** Opening GIVEN RECORDS block **

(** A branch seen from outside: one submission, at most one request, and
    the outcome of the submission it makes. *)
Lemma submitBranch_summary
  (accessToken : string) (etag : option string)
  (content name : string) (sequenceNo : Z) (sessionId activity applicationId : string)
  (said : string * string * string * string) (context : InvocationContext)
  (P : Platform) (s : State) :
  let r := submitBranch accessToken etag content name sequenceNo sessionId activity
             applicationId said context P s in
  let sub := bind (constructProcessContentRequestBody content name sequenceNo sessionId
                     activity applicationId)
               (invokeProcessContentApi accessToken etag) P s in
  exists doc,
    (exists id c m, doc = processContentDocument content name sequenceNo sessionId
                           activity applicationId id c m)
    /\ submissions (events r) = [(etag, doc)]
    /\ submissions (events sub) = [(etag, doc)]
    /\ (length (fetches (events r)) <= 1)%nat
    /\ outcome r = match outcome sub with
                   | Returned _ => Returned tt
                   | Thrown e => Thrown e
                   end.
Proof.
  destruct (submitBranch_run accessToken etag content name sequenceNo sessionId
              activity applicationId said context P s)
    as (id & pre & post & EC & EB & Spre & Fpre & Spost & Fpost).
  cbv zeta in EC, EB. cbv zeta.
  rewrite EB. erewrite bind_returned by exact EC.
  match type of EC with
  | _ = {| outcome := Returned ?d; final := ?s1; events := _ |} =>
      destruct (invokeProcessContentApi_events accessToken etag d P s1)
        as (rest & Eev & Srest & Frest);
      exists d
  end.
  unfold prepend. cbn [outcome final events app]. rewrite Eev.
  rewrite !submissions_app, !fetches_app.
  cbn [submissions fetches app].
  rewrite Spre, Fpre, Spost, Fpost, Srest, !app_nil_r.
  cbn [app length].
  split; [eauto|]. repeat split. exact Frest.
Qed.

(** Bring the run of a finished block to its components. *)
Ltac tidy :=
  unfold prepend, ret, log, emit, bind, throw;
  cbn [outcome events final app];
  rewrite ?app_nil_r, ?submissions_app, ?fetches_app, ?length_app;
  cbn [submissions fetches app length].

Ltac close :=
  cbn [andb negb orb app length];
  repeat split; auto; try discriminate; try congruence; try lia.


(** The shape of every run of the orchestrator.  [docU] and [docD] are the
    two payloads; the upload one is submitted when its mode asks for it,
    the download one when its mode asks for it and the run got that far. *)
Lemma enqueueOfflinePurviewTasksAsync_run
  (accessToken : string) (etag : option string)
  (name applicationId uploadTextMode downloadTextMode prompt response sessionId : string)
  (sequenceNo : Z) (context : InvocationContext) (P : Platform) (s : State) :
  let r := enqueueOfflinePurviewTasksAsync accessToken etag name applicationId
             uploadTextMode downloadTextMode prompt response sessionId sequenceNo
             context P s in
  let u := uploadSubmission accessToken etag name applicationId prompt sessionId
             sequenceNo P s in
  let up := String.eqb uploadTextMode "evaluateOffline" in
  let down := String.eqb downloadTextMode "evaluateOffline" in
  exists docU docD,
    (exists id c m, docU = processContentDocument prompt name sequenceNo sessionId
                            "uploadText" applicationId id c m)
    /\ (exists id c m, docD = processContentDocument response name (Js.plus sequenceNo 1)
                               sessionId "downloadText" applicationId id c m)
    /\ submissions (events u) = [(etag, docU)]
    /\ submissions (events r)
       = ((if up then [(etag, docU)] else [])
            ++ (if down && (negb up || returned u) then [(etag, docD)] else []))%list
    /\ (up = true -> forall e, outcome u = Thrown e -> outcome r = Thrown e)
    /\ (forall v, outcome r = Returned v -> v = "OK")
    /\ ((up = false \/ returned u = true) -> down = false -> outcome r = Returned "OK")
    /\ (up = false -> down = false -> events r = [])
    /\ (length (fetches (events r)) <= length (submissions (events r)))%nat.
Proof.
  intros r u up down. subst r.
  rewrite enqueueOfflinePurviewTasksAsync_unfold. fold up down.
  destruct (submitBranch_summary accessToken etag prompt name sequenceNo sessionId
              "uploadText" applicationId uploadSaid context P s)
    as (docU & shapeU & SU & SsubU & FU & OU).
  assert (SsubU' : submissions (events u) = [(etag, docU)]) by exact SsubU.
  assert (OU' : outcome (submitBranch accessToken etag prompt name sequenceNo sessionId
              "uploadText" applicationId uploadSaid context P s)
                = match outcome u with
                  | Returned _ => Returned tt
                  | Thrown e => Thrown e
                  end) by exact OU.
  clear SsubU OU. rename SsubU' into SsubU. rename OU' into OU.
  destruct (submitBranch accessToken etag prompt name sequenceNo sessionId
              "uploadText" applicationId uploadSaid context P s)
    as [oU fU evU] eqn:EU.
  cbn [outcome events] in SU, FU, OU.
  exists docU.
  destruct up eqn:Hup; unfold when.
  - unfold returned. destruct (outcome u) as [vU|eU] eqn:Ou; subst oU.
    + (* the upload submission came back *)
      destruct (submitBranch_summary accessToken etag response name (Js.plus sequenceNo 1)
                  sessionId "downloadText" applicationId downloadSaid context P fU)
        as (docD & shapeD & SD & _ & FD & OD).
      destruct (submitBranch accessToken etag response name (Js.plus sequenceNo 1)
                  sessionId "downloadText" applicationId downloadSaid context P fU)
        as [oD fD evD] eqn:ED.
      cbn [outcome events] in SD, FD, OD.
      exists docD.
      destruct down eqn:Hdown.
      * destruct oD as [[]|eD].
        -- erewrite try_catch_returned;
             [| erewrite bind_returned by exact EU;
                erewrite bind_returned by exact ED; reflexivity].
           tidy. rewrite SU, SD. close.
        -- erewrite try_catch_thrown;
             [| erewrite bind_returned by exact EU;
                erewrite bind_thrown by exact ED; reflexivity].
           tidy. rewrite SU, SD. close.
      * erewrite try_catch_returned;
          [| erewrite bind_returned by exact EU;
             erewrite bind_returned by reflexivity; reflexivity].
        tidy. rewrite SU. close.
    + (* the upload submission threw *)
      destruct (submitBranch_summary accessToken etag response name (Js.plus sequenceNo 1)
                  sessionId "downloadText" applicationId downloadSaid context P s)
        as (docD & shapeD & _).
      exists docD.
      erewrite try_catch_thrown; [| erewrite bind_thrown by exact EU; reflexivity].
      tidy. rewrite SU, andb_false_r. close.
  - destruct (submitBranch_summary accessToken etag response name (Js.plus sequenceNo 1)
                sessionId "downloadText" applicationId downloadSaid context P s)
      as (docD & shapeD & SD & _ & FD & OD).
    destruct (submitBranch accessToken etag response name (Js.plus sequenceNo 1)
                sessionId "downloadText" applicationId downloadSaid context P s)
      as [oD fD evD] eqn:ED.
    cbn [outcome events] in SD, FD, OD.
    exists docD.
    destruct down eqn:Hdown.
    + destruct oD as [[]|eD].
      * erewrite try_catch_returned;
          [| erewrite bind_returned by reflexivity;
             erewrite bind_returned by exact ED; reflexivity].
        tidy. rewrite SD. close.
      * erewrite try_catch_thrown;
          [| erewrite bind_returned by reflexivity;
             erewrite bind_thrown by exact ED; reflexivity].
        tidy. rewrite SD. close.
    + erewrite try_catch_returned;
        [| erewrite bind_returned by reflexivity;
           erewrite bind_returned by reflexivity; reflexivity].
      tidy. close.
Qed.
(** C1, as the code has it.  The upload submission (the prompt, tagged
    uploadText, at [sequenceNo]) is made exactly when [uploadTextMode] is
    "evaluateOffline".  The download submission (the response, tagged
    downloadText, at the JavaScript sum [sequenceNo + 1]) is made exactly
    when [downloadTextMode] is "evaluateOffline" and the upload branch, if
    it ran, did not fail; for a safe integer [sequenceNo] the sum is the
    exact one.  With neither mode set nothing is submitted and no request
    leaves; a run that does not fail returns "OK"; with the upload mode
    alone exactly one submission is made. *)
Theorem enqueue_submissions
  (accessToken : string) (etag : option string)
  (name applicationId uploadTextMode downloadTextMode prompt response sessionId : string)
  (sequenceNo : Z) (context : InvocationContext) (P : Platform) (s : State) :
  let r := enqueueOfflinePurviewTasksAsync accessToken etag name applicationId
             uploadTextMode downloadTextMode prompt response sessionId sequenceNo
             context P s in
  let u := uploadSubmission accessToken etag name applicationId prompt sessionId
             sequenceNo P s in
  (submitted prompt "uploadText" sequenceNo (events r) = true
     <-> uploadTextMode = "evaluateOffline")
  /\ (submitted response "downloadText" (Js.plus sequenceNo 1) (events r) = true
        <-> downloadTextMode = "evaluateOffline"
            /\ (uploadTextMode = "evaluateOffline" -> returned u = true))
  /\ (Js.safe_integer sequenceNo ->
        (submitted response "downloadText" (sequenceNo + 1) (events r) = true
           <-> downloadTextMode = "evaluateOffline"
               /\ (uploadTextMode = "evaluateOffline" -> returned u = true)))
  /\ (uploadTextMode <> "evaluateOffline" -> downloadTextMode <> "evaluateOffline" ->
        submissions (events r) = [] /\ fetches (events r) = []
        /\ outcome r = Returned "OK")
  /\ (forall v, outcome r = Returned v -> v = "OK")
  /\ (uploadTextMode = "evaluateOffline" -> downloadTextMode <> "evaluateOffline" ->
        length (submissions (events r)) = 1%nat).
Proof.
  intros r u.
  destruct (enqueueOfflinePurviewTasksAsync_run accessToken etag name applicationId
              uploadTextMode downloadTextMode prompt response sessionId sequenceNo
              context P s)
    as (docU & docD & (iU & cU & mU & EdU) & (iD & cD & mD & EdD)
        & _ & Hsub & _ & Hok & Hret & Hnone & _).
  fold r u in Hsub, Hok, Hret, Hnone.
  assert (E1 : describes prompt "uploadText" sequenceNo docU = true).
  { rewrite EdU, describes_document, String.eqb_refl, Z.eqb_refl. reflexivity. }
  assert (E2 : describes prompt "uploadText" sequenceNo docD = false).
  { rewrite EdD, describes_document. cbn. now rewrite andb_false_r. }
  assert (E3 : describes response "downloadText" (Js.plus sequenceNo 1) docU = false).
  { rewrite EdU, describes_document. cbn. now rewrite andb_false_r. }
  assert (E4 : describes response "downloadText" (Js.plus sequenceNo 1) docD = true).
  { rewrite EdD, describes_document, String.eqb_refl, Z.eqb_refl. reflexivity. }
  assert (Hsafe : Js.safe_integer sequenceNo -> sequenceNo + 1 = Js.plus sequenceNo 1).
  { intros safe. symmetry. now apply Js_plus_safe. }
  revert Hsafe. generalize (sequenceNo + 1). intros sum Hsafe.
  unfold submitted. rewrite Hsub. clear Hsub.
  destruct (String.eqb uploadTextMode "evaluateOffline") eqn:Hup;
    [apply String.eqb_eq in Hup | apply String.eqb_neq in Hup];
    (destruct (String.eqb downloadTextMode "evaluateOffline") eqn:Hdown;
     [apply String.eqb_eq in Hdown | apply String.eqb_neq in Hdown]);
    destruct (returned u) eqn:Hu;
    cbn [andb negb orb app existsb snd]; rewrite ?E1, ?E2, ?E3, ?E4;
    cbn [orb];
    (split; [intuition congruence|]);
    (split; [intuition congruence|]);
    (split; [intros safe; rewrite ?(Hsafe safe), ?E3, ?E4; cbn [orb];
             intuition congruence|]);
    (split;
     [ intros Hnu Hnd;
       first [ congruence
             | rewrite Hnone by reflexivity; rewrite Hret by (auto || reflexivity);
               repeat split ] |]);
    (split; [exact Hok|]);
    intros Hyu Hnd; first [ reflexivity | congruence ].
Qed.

** Closing GIVEN RECORDS block **

TASK DETAILS: Set every line down again exactly. Begin with the first line of the entries and finish with the line containing "outcome sub with".

FINISHED TASK:
(** A branch seen from outside: one submission, at most one request, and
    the outcome of the submission it makes. *)
Lemma submitBranch_summary
  (accessToken : string) (etag : option string)
  (content name : string) (sequenceNo : Z) (sessionId activity applicationId : string)
  (said : string * string * string * string) (context : InvocationContext)
  (P : Platform) (s : State) :
  let r := submitBranch accessToken etag content name sequenceNo sessionId activity
             applicationId said context P s in
  let sub := bind (constructProcessContentRequestBody content name sequenceNo sessionId
                     activity applicationId)
               (invokeProcessContentApi accessToken etag) P s in
  exists doc,
    (exists id c m, doc = processContentDocument content name sequenceNo sessionId
                           activity applicationId id c m)
    /\ submissions (events r) = [(etag, doc)]
    /\ submissions (events sub) = [(etag, doc)]
    /\ (length (fetches (events r)) <= 1)%nat
    /\ outcome r = match outcome sub with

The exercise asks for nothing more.